PEER: Niema dla mej matki za bystrych potoków!
KOBIETA W ZIELENI:
Nie masz innych strojów ponad te łachmany?
PEER: Zobaczysz w niedzielę, jak będę ubrany!
KOBIETA W ZIELENI: Ja i w dzień powszedni w jedwabiach i złocie.
PEER: Suknia, jak u dziewki w polu, przy robocie.
KOBIETA W ZIELENI:
Tak, prawda!
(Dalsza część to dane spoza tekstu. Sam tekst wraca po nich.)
(* ===== verification/ParserUtils.v ===== *)
(** * Companion code of the grammar ([parser/src/utils.rs])

    The delimiters of strings, the indentation of multi-line strings, operators as
    functions, record accesses and let blocks. Strings are lists of bytes: the code
    only tests for ASCII characters, which no byte of another character is. *)
From Stdlib Require Import Ascii.
From stdpp Require Import strings pretty.
From S2P Require Import Prelude IndexMap Values Records Make Ast Pattern.

(** ** Delimiters *)

Inductive StringStartDelimiter : Type :=
| StartStandard
| StartMultiline
| StartSymbolic (prefix : string).

Inductive StringEndDelimiter : Type := EndStandard | EndSpecial.

(** [StringStartDelimiter::is_closed_by] *)
Definition is_closed_by (start : StringStartDelimiter) (close : StringEndDelimiter) : bool :=
  match start, close with
  | StartStandard, EndStandard | StartMultiline, EndSpecial | StartSymbolic _, EndSpecial => true
  | _, _ => false
  end.

(** [StringStartDelimiter::needs_strip_indent] *)
Definition needs_strip_indent (start : StringStartDelimiter) : bool :=
  match start with StartStandard => false | StartMultiline | StartSymbolic _ => true end.

(** ** Operators as functions *)

Inductive ExtendedInfixOp : Type := ReverseApp | NotEqual.

Definition x_arg : Ident := ident "x".
Definition y_arg : Ident := ident "y".

(** [Pattern::any], [fun!] with several arguments *)
Definition pattern_any (id : Ident) : Pattern := mkPattern (PatAny id) None.
Definition fun_of (args : list Ident) (body : Ast) : Ast := NFun (map pattern_any args) body.

(** [format!("x{i}")] *)
Definition x_numbered (i : nat) : Ident := ident ("x" ++ pretty i).

(** [InfixOp::eta_expand] *)
Definition infix_eta_expand (op : PrimOp) : Ast :=
  match op with
  | PBoolAnd | PBoolOr =>
      fun_of [x_arg; y_arg] (NApp (NPrimOpApp op [NVar x_arg]) [NVar y_arg])
  | PRecordGet => fun_of [x_arg; y_arg] (NPrimOpApp op [NVar y_arg; NVar x_arg])
  | _ =>
      let vars := map x_numbered (seq 0 (primop_arity op)) in
      fun_of vars (NPrimOpApp op (map NVar vars))
  end.

(** [ExtendedInfixOp::eta_expand] *)
Definition extended_eta_expand (op : ExtendedInfixOp) : Ast :=
  match op with
  | ReverseApp => fun_of [x_arg; y_arg] (NApp (NVar y_arg) [NVar x_arg])
  | NotEqual =>
      fun_of [x_arg; y_arg]
        (NPrimOpApp PBoolNot [NPrimOpApp PEq [NVar x_arg; NVar y_arg]])
  end.

(** ** Annotations, accesses and let blocks *)

(** [CombineAlloc] for [LetMetadata] *)
Definition let_metadata_combine (left right : LetMetadata) : LetMetadata :=
  mkLetMetadata (merge_doc (let_doc left) (let_doc right))
    (ast_annot_combine (let_annotation left) (let_annotation right)).

(** [AttachToAst] for [Annotation] *)
Definition attach_to_ast (annot : Annotation) (ast : Ast) : Ast :=
  match annot with mkAnnotation None [] => ast | _ => NAnnotated annot ast end.

(** [mk_access] *)
Definition mk_access (access root : Ast) : Ast :=
  match ast_static_str access with
  | Some label => NPrimOpApp (PRecordStatAccess (ident label)) [root]
  | None => NPrimOpApp PRecordGet [access; root]
  end.

Definition binding_pattern (b : LetBinding) : Pattern := let 'mkLetBinding p _ _ := b in p.

(** The loop of [mk_let]: the first name already seen. *)
Fixpoint duplicate_binding (seen_bindings : gset Ident) (bs : list LetBinding) : option Ident :=
  match bs with
  | [] => None
  | b :: bs =>
      let new_bindings := bound_ids (binding_pattern b) in
      match find (λ id, bool_decide (id ∈ seen_bindings)) new_bindings with
      | Some id => Some id
      | None => duplicate_binding (list_to_set new_bindings ∪ seen_bindings) bs
      end
  end.

Inductive MkLetError : Type := DuplicateIdentInLetBlock (id : Ident).

Definition mk_let (rec : bool) (bs : list LetBinding) (body : Ast) : result Ast MkLetError :=
  match duplicate_binding ∅ bs with
  | Some id => Err (DuplicateIdentInLetBlock id)
  | None => Ok (NLet bs body rec)
  end.

(** ** Indentation *)

Definition newline : ascii := "010"%char.
Definition tab : ascii := "009"%char.
Definition is_blank (c : ascii) : bool := (c =? " ")%char || (c =? tab)%char.

(** The state of [min_indent]; [min] is [None] for [usize::MAX], which is above the
    indentation of any line in memory. *)
Record MinState : Type := mkMinState {
  ms_min : option nat;
  ms_current : nat;
  ms_start_line : bool;
}.

Definition below_min (current : nat) (min : option nat) : bool :=
  match min with Some m => current <? m | None => true end.

Definition lower_min (st : MinState) : MinState :=
  mkMinState (if below_min (ms_current st) (ms_min st) then Some (ms_current st) else ms_min st)
    (ms_current st) false.

Definition min_char (st : MinState) (c : ascii) : MinState :=
  if is_blank c && ms_start_line st then mkMinState (ms_min st) (S (ms_current st)) true
  else if (c =? newline)%char then mkMinState (ms_min st) 0 true
  else if ms_start_line st then lower_min st
  else st.

Definition min_chunk (st : MinState) (chunk : StringChunk) : MinState :=
  match chunk with
  | AChunkExpr _ _ => if ms_start_line st then lower_min st else st
  | AChunkLiteral s => foldl min_char st (String.list_ascii_of_string s)
  end.

(** [min_indent] *)
Definition min_indent (chunks : list StringChunk) : option nat :=
  ms_min (foldl min_chunk (mkMinState None 0 true) chunks).

(** The state of [strip_indent], next to the chunks. *)
Record StripState : Type := mkStripState {
  ss_current : nat;
  ss_start_line : bool;
  ss_unindent : list nat;
  ss_expr_on_line : option nat;
}.

(** One character: what is pushed to the buffer. *)
Definition strip_char (min : option nat) (st : StripState) (c : ascii)
    : list ascii * StripState :=
  let 'mkStripState current start_line unindent expr_on_line := st in
  if is_blank c && start_line then
    (if below_min current min then [] else [c],
     mkStripState (S current) start_line unindent expr_on_line)
  else if (c =? newline)%char then ([c], mkStripState 0 true unindent None)
  else ([c], mkStripState current false unindent expr_on_line).

Fixpoint strip_chars (min : option nat) (st : StripState) (cs : list ascii)
    : list ascii * StripState :=
  match cs with
  | [] => ([], st)
  | c :: cs =>
      let '(out, st) := strip_char min st c in
      let '(outs, st) := strip_chars min st cs in
      (out ++ outs, st)
  end.

(** [find('\n')], [rfind('\n')]: what is before and after. *)
Fixpoint find_newline (cs : list ascii) : option (list ascii * list ascii) :=
  match cs with
  | [] => None
  | c :: cs =>
      if (c =? newline)%char then Some ([], cs)
      else '(before, after) ← find_newline cs; Some (c :: before, after)
  end.

Fixpoint rfind_newline (cs : list ascii) : option (list ascii * list ascii) :=
  match cs with
  | [] => None
  | c :: cs =>
      match rfind_newline cs with
      | Some (before, after) => Some (c :: before, after)
      | None => if (c =? newline)%char then Some ([], cs) else None
      end
  end.

Definition strip_first_line (buffer : list ascii) : list ascii :=
  match find_newline buffer with
  | Some (before, after) => if forallb is_blank before then after else buffer
  | None => buffer
  end.

Definition strip_last_line (buffer : list ascii) : list ascii :=
  match rfind_newline buffer with
  | Some (before, after) => if forallb is_blank after then before else buffer
  | None => buffer
  end.

Definition strip_chunk (min : option nat) (chunks_len index : nat) (st : StripState)
    (chunk : StringChunk) : outcome (StringChunk * StripState) :=
  match chunk with
  | AChunkLiteral s =>
      let '(buffer, st) := strip_chars min st (String.list_ascii_of_string s) in
      let buffer := if index =? 0 then strip_first_line buffer else buffer in
      let buffer := if index =? chunks_len - 1 then strip_last_line buffer else buffer in
      Done (AChunkLiteral (String.string_of_list_ascii buffer), st)
  | AChunkExpr e indent =>
      let 'mkStripState current start_line unindent expr_on_line := st in
      if start_line then
        _ ← assert (negb (below_min current min));
        _ ← assert (match expr_on_line with None => true | Some _ => false end);
        m ← unwrap min;
        Done (AChunkExpr e (current - m), mkStripState current false unindent (Some index))
      else
        match expr_on_line with
        | Some expr_index =>
            Done (chunk, mkStripState current start_line (unindent ++ [expr_index]) None)
        | None => Done (chunk, st)
        end
  end.

Fixpoint strip_chunks (min : option nat) (chunks_len index : nat) (st : StripState)
    (chunks : list StringChunk) : outcome (list StringChunk * StripState) :=
  match chunks with
  | [] => Done ([], st)
  | chunk :: chunks =>
      '(chunk, st) ← strip_chunk min chunks_len index st chunk;
      '(chunks, st) ← strip_chunks min chunks_len (S index) st chunks;
      Done (chunk :: chunks, st)
  end.

(** The last pass: the indentation of these chunks is erased. *)
Fixpoint erase_indents (unindent : list nat) (chunks : list StringChunk)
    : outcome (list StringChunk) :=
  match unindent with
  | [] => Done chunks
  | index :: unindent =>
      match chunks !! index with
      | Some (AChunkExpr e _) => erase_indents unindent (<[index := AChunkExpr e 0]> chunks)
      | _ => Panic
      end
  end.

(** [strip_indent] *)
Definition strip_indent (chunks : list StringChunk) : outcome (list StringChunk) :=
  match chunks with
  | [] => Done []
  | _ =>
      '(stripped, st) ←
        strip_chunks (min_indent chunks) (length chunks) 0 (mkStripState 0 true [] None) chunks;
      erase_indents (ss_unindent st) stripped
  end.
(* ===== verification/LexerTheorems.v ===== *)
(** * Theorems on the lexer

    The modes and the counts of braces implement a stack of open delimiters: [pda] says
    what each token does to it. The spans of the tokens are ordered and within the
    input, lexing ends, and it does not panic unless a carriage return is alone. What is
    used of logos is the class [LogosLaws]; [small_logos] is an instance. *)
From Stdlib Require Import Ascii.
From stdpp Require Import strings.
From S2P Require Import Prelude Values ParserUtils Lexer.

(** ** What logos promises *)

Definition percent : ascii := "%"%char.
Definition open_brace : ascii := "{"%char.

(** The slices of the rules whose contents matter. *)
Definition normal_regex (rule : NormalRule) (s : Bytes) : Prop :=
  match rule with
  | RuleMultiStringStart => ∃ k, s = "m"%char :: replicate (S k) percent ++ [double_quote]
  | RuleSymbolicStringStart =>
      ∃ id k, s = id ++ "-"%char :: "s"%char :: replicate (S k) percent ++ [double_quote]
  | RuleToken (TkMultiStringStart _ | TkSymbolicStringStart _ | TkRawEnumTag _) => False
  | _ => True
  end.

(** A literal stops at the end of the input or before a special character. *)
Definition literal_match (special : list ascii) (input : Bytes) (span : Span) : Prop :=
  match input !! span.2 with Some c => c ∈ special | None => True end.

Definition string_match (rule : StringRule) (input : Bytes) (span : Span) : Prop :=
  match rule with
  | RuleStrLiteral => literal_match [double_quote; percent; "\"%char] input span
  | _ => True
  end.

Definition multistring_match (rule : MultiStringRule) (input : Bytes) (span : Span) : Prop :=
  match rule with
  | RuleMultiLiteral => literal_match [double_quote; percent] input span
  | _ => True
  end.

(** A match is not empty, and starts after the position. *)
Definition span_ok (input : Bytes) (pos : nat) (span : Span) : Prop :=
  pos ≤ span.1 ∧ span.1 < span.2 ∧ span.2 ≤ length input.

Class LogosLaws `{Logos} : Prop := {
  logos_normal_span input pos rule span :
    logos_normal input pos = Some (rule, span) → span_ok input pos span;
  logos_string_span input pos rule span :
    logos_string input pos = Some (rule, span) → span_ok input pos span;
  logos_multistring_span input pos rule span :
    logos_multistring input pos = Some (rule, span) → span_ok input pos span;
  logos_normal_regex input pos rule span :
    logos_normal input pos = Some (Some rule, span) → normal_regex rule (slice input span);
  logos_string_match input pos rule span :
    logos_string input pos = Some (Some rule, span) → string_match rule input span;
  logos_multistring_match input pos rule span :
    logos_multistring input pos = Some (Some rule, span) → multistring_match rule input span;
}.

(** ** Open delimiters *)

Inductive Delim : Type :=
| DBrace
| DInterpolation
| DString
| DMultiString (percent_count : nat).

(** A token of an expression. *)
Definition code_token (ds : list Delim) (t : NormalToken) : option (list Delim) :=
  match t with
  | TkDoubleQuote | TkStrEnumTagBegin => Some (DString :: ds)
  | TkMultiStringStart n | TkSymbolicStringStart (mkSymbolicStringStart _ n) =>
      Some (DMultiString (n - 1) :: ds)
  | TkLBrace => Some (DBrace :: ds)
  | TkRBrace => match ds with DBrace :: ds' | DInterpolation :: ds' => Some ds' | _ => None end
  | TkLineComment | TkError => None
  | _ => Some ds
  end.

Definition pda (ds : list Delim) (tok : Token) : option (list Delim) :=
  match ds, tok with
  | DString :: ds', TokNormal TkDoubleQuote => Some ds'
  | DString :: _, TokStr StrInterpolation => Some (DInterpolation :: ds)
  | DString :: _, TokStr (StrLiteral _ | StrEscapedChar _) => Some ds
  | DMultiString _ :: ds', TokMultiStr MultiEnd => Some ds'
  | DMultiString _ :: _, TokMultiStr MultiInterpolation => Some (DInterpolation :: ds)
  | DMultiString _ :: _, TokMultiStr (MultiLiteral _) => Some ds
  | (DString | DMultiString _) :: _, _ => None
  | _, TokNormal t => code_token ds t
  | _, _ => None
  end.

(** The delimiters that an expression is in: its own braces, and below them the string
    that it is interpolated in. *)
Fixpoint code_delims (d : NormalData) (ms : list Mode) : list Delim :=
  replicate (brace_count d) DBrace ++
  match ms with
  | ModeString :: ModeNormal d' :: ms' => DInterpolation :: DString :: code_delims d' ms'
  | ModeMultiString m :: ModeNormal d' :: ms' =>
      DInterpolation :: DMultiString (percent_count m) :: code_delims d' ms'
  | _ => []
  end.

Definition below_string (ms : list Mode) : list Delim :=
  match ms with ModeNormal d :: ms => code_delims d ms | _ => [] end.

Definition delims (lx : Lexer) : list Delim :=
  match lexer lx with
  | LexNormal d _ => code_delims d (modes lx)
  | LexString _ => DString :: below_string (modes lx)
  | LexMultiString m _ _ => DMultiString (percent_count m) :: below_string (modes lx)
  end.

(** ** The invariant *)

(** Expressions and strings alternate on the stack. *)
Fixpoint under_code (ms : list Mode) : Prop :=
  match ms with
  | [] => True
  | ModeString :: ModeNormal _ :: ms' => under_code ms'
  | ModeMultiString m :: ModeNormal _ :: ms' => 1 ≤ percent_count m ∧ under_code ms'
  | _ => False
  end.

Definition under_string (ms : list Mode) : Prop :=
  match ms with ModeNormal _ :: ms => under_code ms | _ => False end.

Definition buffer_ok (input : Bytes) (pos : nat) (buffer : option (MultiStringToken * Span)) : Prop :=
  match buffer with
  | Some (token, span) => token = MultiInterpolation ∧ span_ok input span.1 span ∧ span.2 = pos
  | None => True
  end.

Definition lexer_ok (input : Bytes) (lx : Lexer) : Prop :=
  match lexer lx with
  | LexNormal _ _ => under_code (modes lx)
  | LexString _ => under_string (modes lx)
  | LexMultiString m buffer pos =>
      1 ≤ percent_count m ∧ buffer_ok input pos buffer ∧ under_string (modes lx)
  end.

(** Where the next token starts, at least. *)
Definition lexer_pos (lx : Lexer) : nat :=
  match lexer lx with
  | LexNormal _ pos | LexString pos | LexMultiString _ None pos => pos
  | LexMultiString _ (Some (_, span)) _ => span.1
  end.

(** What a call returns, when the next span starts at [pos] at least. *)
Definition item_ok (ds : list Delim) (pos : nat) (input : Bytes) (i : Item) (lx : Lexer) : Prop :=
  match i with
  | None => delims lx = ds
  | Some (Ok (s, tok, e)) =>
      pda ds tok = Some (delims lx) ∧ pos ≤ s ∧ s < e ∧ e = lexer_pos lx ∧ e ≤ length input
  | Some (Err err) =>
      delims lx = ds ∧ pos < lexer_pos lx ∧ (∀ p, err = UnmatchedCloseBrace p → ds = [])
  end.

Definition returns_ok (ds : list Delim) (pos : nat) (input : Bytes) (o : outcome (Item * Lexer)) : Prop :=
  ∃ i lx, o = Done (i, lx) ∧ lexer_ok input lx ∧ item_ok ds pos input i lx.

Definition is_code (lx : Lexer) : Prop := ∃ d pos, lexer lx = LexNormal d pos.

Lemma code_delims_push d n ms : code_delims (mkNormalData (S n)) ms = DBrace :: code_delims (mkNormalData n) ms
  ∧ (brace_count d = S n → code_delims d ms = DBrace :: code_delims (mkNormalData n) ms).
Proof. split; [by destruct ms|]. destruct d as [k]; cbn. intros ->. by destruct ms. Qed.

Lemma code_delims_top d ms tok t :
  under_code ms → tok = TokNormal t → pda (code_delims d ms) tok = code_token (code_delims d ms) t.
Proof.
  intros Hms ->. destruct d as [[|n]].
  - destruct ms as [|[|m|d'] [|[|m'|d''] ms]]; try done; by destruct t.
  - destruct ms; by destruct t.
Qed.

(** The size of a delimiter counts its kind and its quote. *)
Definition normal_token_ok (t : NormalToken) : Prop :=
  match t with
  | TkMultiStringStart n | TkSymbolicStringStart (mkSymbolicStringStart _ n) => 2 ≤ n
  | _ => True
  end.

Lemma checked_sub_le a b : b ≤ a → checked_sub a b = Done (a - b).
Proof. intros Hle. unfold checked_sub. by rewrite (proj2 (Nat.leb_le b a) Hle). Qed.
(** After the first two replacements. *)
Fixpoint escaped_two (s : Bytes) : Bytes :=
  match s with
  | [] => []
  | c :: s' =>
      (if (c =? backslash)%char then [backslash; backslash]
       else if (c =? percent_sign)%char then
         match s' with
         | c' :: _ => if (c' =? left_brace)%char then [backslash; percent_sign] else [percent_sign]
         | [] => [percent_sign]
         end
       else [c]) ++ escaped_two s'
  end.

Lemma replace_two_other c s by_ :
  (c =? percent_sign)%char = false →
  replace_two percent_sign left_brace by_ (c :: s) = c :: replace_two percent_sign left_brace by_ s.
Proof. intros Hc. destruct s as [|c' s]; [done|]. cbn [replace_two]. by rewrite Hc. Qed.

Lemma replace_two_first s :
  replace_two percent_sign left_brace [backslash; percent_sign; left_brace]
    (replace_byte backslash [backslash; backslash] s) = escaped_two s.
Proof.
  induction s as [|c s IH]; [done|]. unfold replace_byte in *. cbn [map concat escaped_two].
  destruct (c =? backslash)%char eqn:Hb.
  { apply Ascii.eqb_eq in Hb as ->. cbn [List.app]. rewrite !replace_two_other by done. by rewrite IH. }
  cbn [List.app]. destruct (c =? percent_sign)%char eqn:Hp; [|by rewrite replace_two_other, IH].
  apply Ascii.eqb_eq in Hp as ->. destruct s as [|c' s]; [done|].
  cbn [map concat] in IH |- *. destruct (c' =? left_brace)%char eqn:Hl.
  - apply Ascii.eqb_eq in Hl as ->. rewrite <- IH.
    change (if (left_brace =? backslash)%char then [backslash; backslash] else [left_brace]) with [left_brace].
    cbn [List.app]. rewrite (replace_two_other left_brace) by done. done.
  - destruct (c' =? backslash)%char eqn:Hb'; cbn [List.app] in IH |- *; rewrite <- IH;
      cbn [replace_two]; [done|]. rewrite Hl, andb_false_r. done.
Qed.

Lemma replace_byte_app c by_ s1 s2 :
  replace_byte c by_ (s1 ++ s2) = replace_byte c by_ s1 ++ replace_byte c by_ s2.
Proof. unfold replace_byte. by rewrite map_app, concat_app. Qed.

Lemma escape_escaped s : escape s = escaped s.
Proof.
  unfold escape. rewrite replace_two_first. induction s as [|c s IH]; [done|].
  cbn [escaped_two escaped]. rewrite !replace_byte_app, IH. f_equal.
  destruct (c =? backslash)%char; [done|]. destruct (c =? percent_sign)%char.
  { destruct s as [|c' s]; [done|]. by destruct (c' =? left_brace)%char. }
  unfold replace_byte. cbn [map concat]. destruct (c =? double_quote)%char; [done|].
  cbn [List.app map concat]. destruct (c =? newline)%char; [done|]. cbn [List.app map concat].
  by destruct (c =? carriage_return)%char.
Qed.

(** ** Reading an escaped text *)

Definition string_special : list ascii := [double_quote; percent; backslash].

(** The rules of [StringToken], as logos matches them: the longest match. *)
Class StringRules `{Logos} : Prop := {
  rule_double_quote input pos :
    input !! pos = Some double_quote →
    logos_string input pos = Some (Some RuleStrDoubleQuote, (pos, pos + 1));
  rule_escaped_char input pos c :
    input !! pos = Some backslash → input !! S pos = Some c →
    c ∉ ["x"%char; "u"%char; newline] → (N_of_ascii c < 128)%N →
    logos_string input pos = Some (Some (RuleEscapedChar (N_of_ascii c)), (pos, pos + 2));
  rule_percent input pos :
    input !! pos = Some percent → input !! S pos ≠ Some open_brace →
    logos_string input pos = Some (Some RuleStrPercent, (pos, pos + 1));
  rule_literal input pos c :
    input !! pos = Some c → c ∉ carriage_return :: string_special →
    logos_string input pos =
      Some (Some RuleStrLiteral, (pos, pos + run_length (λ c, negb (is_special string_special c)) (drop pos input)));
}.

#[export] Instance small_string_rules : StringRules.
Proof.
  assert (∀ input pos (c : ascii), input !! pos = Some c → drop pos input = c :: drop (S pos) input) as Hdrop.
  { intros input pos c Hc. by apply drop_S. }
  split.
  - intros input pos Hq. cbn. unfold match_at. by rewrite (Hdrop _ _ _ Hq).
  - intros input pos c Hb Hc Hx Hn. cbn. unfold match_at.
    rewrite (Hdrop _ _ _ Hb), (Hdrop _ _ _ Hc). done.
  - intros input pos Hp Hb. cbn. unfold match_at. rewrite (Hdrop _ _ _ Hp).
    destruct (drop (S pos) input) as [|c rest] eqn:Hd; [done|]. cbn.
    destruct (c =? open_brace)%char eqn:Hc; [|done]. apply Ascii.eqb_eq in Hc as ->.
    destruct Hb. rewrite <- (Nat.add_0_r (S pos)), <- lookup_drop, Hd. done.
  - intros input pos c Hc Hs. cbn [logos_string small_logos]. unfold match_at. rewrite (Hdrop _ _ _ Hc).
    apply not_elem_of_cons in Hs as [_ Hs]. unfold string_special in Hs.
    rewrite !not_elem_of_cons in Hs. destruct Hs as (H1 & H2 & H3 & _).
    unfold small_string. rewrite !(proj2 (Ascii.eqb_neq _ _)) by done. done.
Qed.

(** Successive tokens. *)
Inductive lexes `{Logos} (input : Bytes) : Lexer → list SpannedToken → Lexer → Prop :=
| lexes_nil lx : lexes input lx [] lx
| lexes_cons lx lx1 lx2 t ts :
    next input 1 lx = Done (Some (Ok t), lx1) → lexes input lx1 ts lx2 →
    lexes input lx (t :: ts) lx2.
Lecz widzisz, panie mój łaskawy,
U nas się inaczej przedstawiają sprawy:
Tu, w Ronde, w tych górach, jest obyczaj taki,
Że na wszystko patrzym ze strony dwojakiej —
Zamku mego ojca ujrzawszy ogromy,
Gotów jesteś myśleć, że to głaźne złomy.
PEER: Tak samo, jak u nas: gdy cię tam sprowadzę,
Widzieć będziesz w złocie brud tylko i sadzę;
Szmat się li dopatrzysz — mówię bez ochyby —
W tem, co my za szkliste uważamy szyby.
KOBIETA W ZIELENI:
A więc to, co czarne, uchodzi za białe.
PEER: Tak jest, a, co wielkie, wygląda na małe.
KOBIETA W ZIELENI: (rzuca mu się na szyję)
Widzę, że do siebie przystajemy godnie.
PEER: Jak grzebień do włosów, a do nogi spodnie.